## Exercise brief
Look for the word "manager" in the material below, then report each line where it occurs.

═══ Data for processing ═══

(** * cryptoutil: the step-kms-plugin signer of step-cli

    A shallow embedding of [internal/cryptoutil/cryptoutil.go] and of the
    parts of Go's standard library it calls, followed by the properties the
    specification states about it.

    Conventions.
    - A Go [string] and a Go [[]byte] are both sequences of bytes; they are
      modelled by [string] (a list of 8-bit [ascii]).  A nil slice and an
      empty slice are both [""].
    - A Go function returning [(T, error)] returns a pair whose second
      component is an [option error]; [None] is Go's [nil] error.
    - Code that can panic (nil dereference) or that talks to the operating
      system runs in the monad [M]: a state transformer over the heap of
      signers and the log of external calls, whose outcome is a value or a
      panic. *)

From Stdlib Require Import List String Ascii NArith ZArith Lia Bool.
From Stdlib Require Import DecimalString.
Import ListNotations.

Local Open Scope string_scope.
Local Open Scope N_scope.

(* ================================================================= *)
(** * Go's errors *)

Inductive error : Type :=
| errorString (msg : string)                  (* errors.New, fmt.Errorf without %w *)
| wrapError (msg : string) (err : error)      (* fmt.Errorf with %w *)
| ExitError (state : string) (Stderr : string)  (* *exec.ExitError *)
| CorruptInputError (off : Z)                 (* base64.CorruptInputError *)
| foreignError (msg : string).                (* an error made by a collaborator *)

(** [strconv.FormatInt(n, 10)]. *)
Definition FormatInt (n : Z) : string :=
  NilZero.string_of_int (Z.to_int n).

(** The [Error()] method. *)
Definition Error (e : error) : string :=
  match e with
  | errorString msg => msg
  | wrapError msg _ => msg
  | ExitError state _ => state
  | CorruptInputError off => "illegal base64 data at input byte " ++ FormatInt off
  | foreignError msg => msg
  end.
(** * The MPTT tree manager of Studio's content curation back end

    A shallow embedding of
    [contentcuration/contentcuration/db/models/manager.py]
    ([CustomContentNodeTreeManager]): the tree lock manager, the node
    cloner, the nested-set layout pass, the dependent-record copiers and
    the copy orchestrator, with the properties of each. *)

From Stdlib Require Import ZArith String Ascii List Lia.
From stdpp Require Import gmap strings list sorting pretty.

Local Open Scope Z_scope.
Set Warnings "-register-all".

(** * Python values and exceptions *)

Module Py.

(** The values the manager stores in node attributes and dicts: [None],
    booleans, integers and strings.  A reference to a model instance is
    the instance's primary key. *)
Inductive pyval :=
| VNone
| VBool (b : bool)
| VInt (z : Z)
| VStr (s : string).

#[global] Instance pyval_eq_dec : EqDecision pyval.
Proof. solve_decision. Defined.

#[global] Instance pyval_countable : Countable pyval.
Proof.
  refine (inj_countable'
    (λ v, match v with
          | VNone => inl (inl ())
          | VBool b => inl (inr b)
          | VInt z => inr (inl z)
          | VStr s => inr (inr s)
          end)
    (λ x, match x with
          | inl (inl _) => VNone
          | inl (inr b) => VBool b
          | inr (inl z) => VInt z
          | inr (inr s) => VStr s
          end) _).
  by intros [].
Defined.

(** Python's truth value of an object. *)
Definition truthy (v : pyval) : bool :=
  match v with
  | VNone => false
  | VBool b => b
  | VInt z => negb (z =? 0)
  | VStr s => negb (bool_decide (s = EmptyString))
  end.

(** The exceptions the manager raises, catches or lets through.
    [OperationalError] carries its [args] tuple, as [except ... as e:
    e.args[0]] reads it. *)
Inductive exn :=
| OperationalError (args : list pyval)
| IndexError
| TypeError
| KeyError (key : pyval)
| AttributeError (attr : string)
| ValueError (msg : string)
| RuntimeError (msg : string)
| IntegrityError
| PyException (msg : string).

#[global] Instance exn_eq_dec : EqDecision exn.
Proof. solve_decision. Defined.

(** [needle in hay] on Python strings. *)
Fixpoint contains (needle hay : string) : bool :=
  String.prefix needle hay
  || match hay with
     | EmptyString => false
     | String _ rest => contains needle rest
     end.

End Py.

Import Py.

(** * The tree lock manager: [_attempt_lock] and [lock_mptt] *)

Module Lock.

(** What an observer of the data base connection and of the log sees. *)
Inductive event :=
| EAtomicEnter                                  (* transaction.atomic().__enter__ *)
| EAtomicCommit                                 (* a clean exit of the atomic block *)
| EAtomicRollback                               (* an exit of the atomic block by an exception *)
| ESelectForUpdate (tree_id : Z) (values : list string)
| ELogError (msg : string)
| ELogLockTime
| EBody (tag : nat)                             (* a step of the caller's with-block *)
| ECall (fn : string)                           (* a call into mptt or the model *)
| ESignal (name : string).                      (* a Django signal sent *)

#[global] Instance event_eq_dec : EqDecision event.
Proof. solve_decision. Defined.
(** [btoa]: the base64 text of the code units taken as bytes; it throws
    when a code unit is above U+00FF. *)
Definition btoa (s : string) : result string :=
  match latin1 s with
  | Some codeUnits => Ok (Base64.encode_with Base64.alphabet true codeUnits)
  | None => Throw "InvalidCharacterError"
  end.

(** The request interceptor: the [Authorization] header it adds, none
    when a credential is missing or empty; when [btoa] throws, the
    interceptor throws and the request is not sent. *)
Definition authorization (username password : option string)
  : result (option string) :=
  if Js.truthy username && Js.truthy password then
    match btoa (default "" username ++ ":" ++ default "" password) with
    | Ok credentials => Ok (Some ("Basic " ++ credentials))
    | Throw e => Throw e
    end
  else Ok None.

(** Whether a string holds ASCII characters only. *)
Definition is_ascii (s : string) : bool :=
  forallb (fun b => (b <? 128)%N) (Base64.bytes s).
End ApiClient.

(** What a cache read yields, case by case: the stored value when the
    service is connected, the server answers and the entry holds the JSON
    text of a value; [null] otherwise. *)
Definition read_value {T} (key : string) (cs : Cache.CacheService T)
  : option T :=
  match Cache.client cs with
  | Some c =>
      if Cache.isConnected cs && negb (Cache.rejecting c) then
        match Cache.data c !! key with
        | Some (Cache.JsonOf v, _) => Some v
        | _ => None
        end
      else None
  | None => None
  end.

(** The bound on a tracker entry, and on all of them. *)
Definition within_total (t : Tracker.t) : Prop :=
  Tracker.completed t + Tracker.failed t <= Tracker.total t.
Definition trackers_within_total (app : App) : Prop :=
  forall jobId t, jobCompletionTracker app !! jobId = Some t -> within_total t.

Definition tracked_jobs_exist (app : App) : Prop :=
  forall jobId t, jobCompletionTracker app !! jobId = Some t ->
                  is_Some (scrapeJobs (db app) !! jobId).
Definition tracker_invariant (app : App) : Prop :=
  trackers_within_total app /\ tracked_jobs_exist app.

(** A database operation that deletes no job, and a computation that
    leaves the tracker map alone and deletes no job. *)
Definition keeps_jobs {A} (m : M Database A) : Prop :=
  forall d id, is_Some (scrapeJobs d !! id) ->
               is_Some (scrapeJobs (snd (m d)) !! id).
Definition steady {A} (m : M App A) : Prop :=
  forall app,
    jobCompletionTracker (snd (m app)) = jobCompletionTracker app
    /\ forall id, is_Some (scrapeJobs (db app) !! id) ->
                  is_Some (scrapeJobs (db (snd (m app))) !! id).

(** A computation that changes neither the job table, nor the history of
    status updates, nor the tracker map, whatever it returns. *)
Definition quiet {A} (m : M App A) : Prop :=
  forall app,
    scrapeJobs (db (snd (m app))) = scrapeJobs (db app)
    /\ statusUpdates (db (snd (m app))) = statusUpdates (db app)
    /\ jobCompletionTracker (snd (m app)) = jobCompletionTracker app.

(** The state of a job of [n] URLs after [c] completed and [f] failed
    outcome events, before the last one: the job row exists and the
    tracker holds the counts (or no entry yet, before the first event). *)
Definition progress (n c f : nat) (jobId : nat) (app : App) : Prop :=
  (exists j, scrapeJobs (db app) !! jobId = Some j
             /\ length (ScrapeJob.urls j) = n)
  /\ (jobCompletionTracker app !! jobId
      = Some {| Tracker.total := n; Tracker.completed := c;
                Tracker.failed := f |}
      \/ (c = 0 /\ f = 0 /\ jobCompletionTracker app !! jobId = None)).

(** The number of failed attempts among the outcomes of a run. *)
Definition count_failed (outcomes : list bool) : nat :=
  length (filter (fun ok => ok = false) outcomes).
Lemma reset_resets_every_field_witness :
  let e := entity_after (run_entity (SetValues [("a", VNum 1); ("b", VStr "x")] false)
                           (new_EntityState VUndefined)) in
  reachable_entity e /\
  ereturns Entity.reset e (fun _ e' =>
    map_keys (_fields e') = map_keys (_fields e) /\
    (forall k fc, field_state k e' = Some fc ->
       params fc = {| _value := defaultValue (settings fc); _touched := 0; _changed := 0;
                      _error := false; _warning := false; _messages := None |}) /\
    ereturns get_touched e' (fun n _ => n = Num 0) /\
    ereturns get_changed e' (fun n _ => n = Num 0) /\
    ereturns get_error e' (fun b _ => b = false) /\
    ereturns get_warning e' (fun b _ => b = false) /\
    ereturns touchedFields e' (fun l _ => l = []) /\
    ereturns changedFields e' (fun l _ => l = []) /\
    ereturns errorFields e' (fun l _ => l = []) /\
    ereturns warningFields e' (fun l _ => l = []) /\
    ereturns (getValues None) e' (fun r _ =>
      ereturns (getDefaultValues None) e' (fun d _ => r = d))).
Proof.
  intros e.
  assert (H : reachable_entity e) by (apply reachable_entity_run, reachable_entity_new).
  split; [exact H|]. exact (reset_resets_every_field e H).
Defined.

End EntityFacts.
(** * Big Ten IPEDS completions builder: a shallow embedding

    This development embeds [scripts/build_research_bigten_completions.py]
    and proves properties of its four functions:

    - [load_bigten_unitids]      the institution allow-list loader,
    - [format_cipcode]           the classification-code normalizer,
    - [clean_excel_text_wrapper] the text de-wrapping utility,
    - [build]                    the pipeline orchestrator.

    Conventions of the embedding.

    - A Python [str] is a [string]; each character is read as the code
      point of the same number, so the strings covered are those of code
      points below 256.  On that range the decimal digits are [0-9] and the
      white space of [str.strip] is 9-13, 28-32, 133 and 160.
    - A Python [float] is a binary64 value [pyfloat]; [float(s)], the format
      [.4f] and [repr] are correctly rounded, as in CPython.
    - Exceptions are the [Raise] results of the type [result]; file effects
      are threaded through a state of type [fs].
    - A frame is the list of its rows, a series the list of its cells.  A
      missing cell ([None], [NaN], [pd.NA]) of a string or nullable integer
      column is [None] of an [option].  The three inputs are read with the
      columns and dtypes that the script expects of them; the allow-list
      file is read as a table of any columns.
    - Of pandas: [merge(how="left")] keeps the order of the left rows and
      gives each of them its partners in the order of the right rows;
      [drop_duplicates] keeps the first row of equal ones; the [.str]
      methods act on each cell as the [str] method of the same name and keep
      a missing cell missing; [sort_values] is taken to be stable. *)

From Stdlib Require Import String Ascii ZArith List Bool Lia.
Import ListNotations.
Local Open Scope string_scope.
Local Open Scope Z_scope.

(** ** Python strings *)

Module Py.

Definition dquote : ascii := "034"%char.
Definition squote : ascii := "039"%char.
Definition newline : ascii := "010"%char.

(** [str.isspace] on one character. *)
Definition isspace (c : ascii) : bool :=
  let n := N_of_ascii c in
  ((9 <=? n) && (n <=? 13) || (28 <=? n) && (n <=? 32) || (n =? 133) || (n =? 160))%N.

(** [\d] of [re] and the digits of [float]. *)
Definition isdigit (c : ascii) : bool :=
  let n := N_of_ascii c in ((48 <=? n) && (n <=? 57))%N.

Fixpoint lstrip (s : string) : string :=
  match s with
  | String c t => if isspace c then lstrip t else s
  | EmptyString => EmptyString
  end.

Fixpoint rstrip (s : string) : string :=
  match s with
  | String c t =>
      match rstrip t with
      | EmptyString => if isspace c then EmptyString else String c EmptyString
      | r => String c r
      end
  | EmptyString => EmptyString
  end.

(** [s.strip()] *)
Definition strip (s : string) : string := rstrip (lstrip s).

═══

## Response
(** * The MPTT tree manager of Studio's content curation back end
    [contentcuration/contentcuration/db/models/manager.py]
    ([CustomContentNodeTreeManager]): the tree lock manager, the node
(** The values the manager stores in node attributes and dicts: [None],
(** The exceptions the manager raises, catches or lets through.
(** * The tree lock manager: [_attempt_lock] and [lock_mptt] *)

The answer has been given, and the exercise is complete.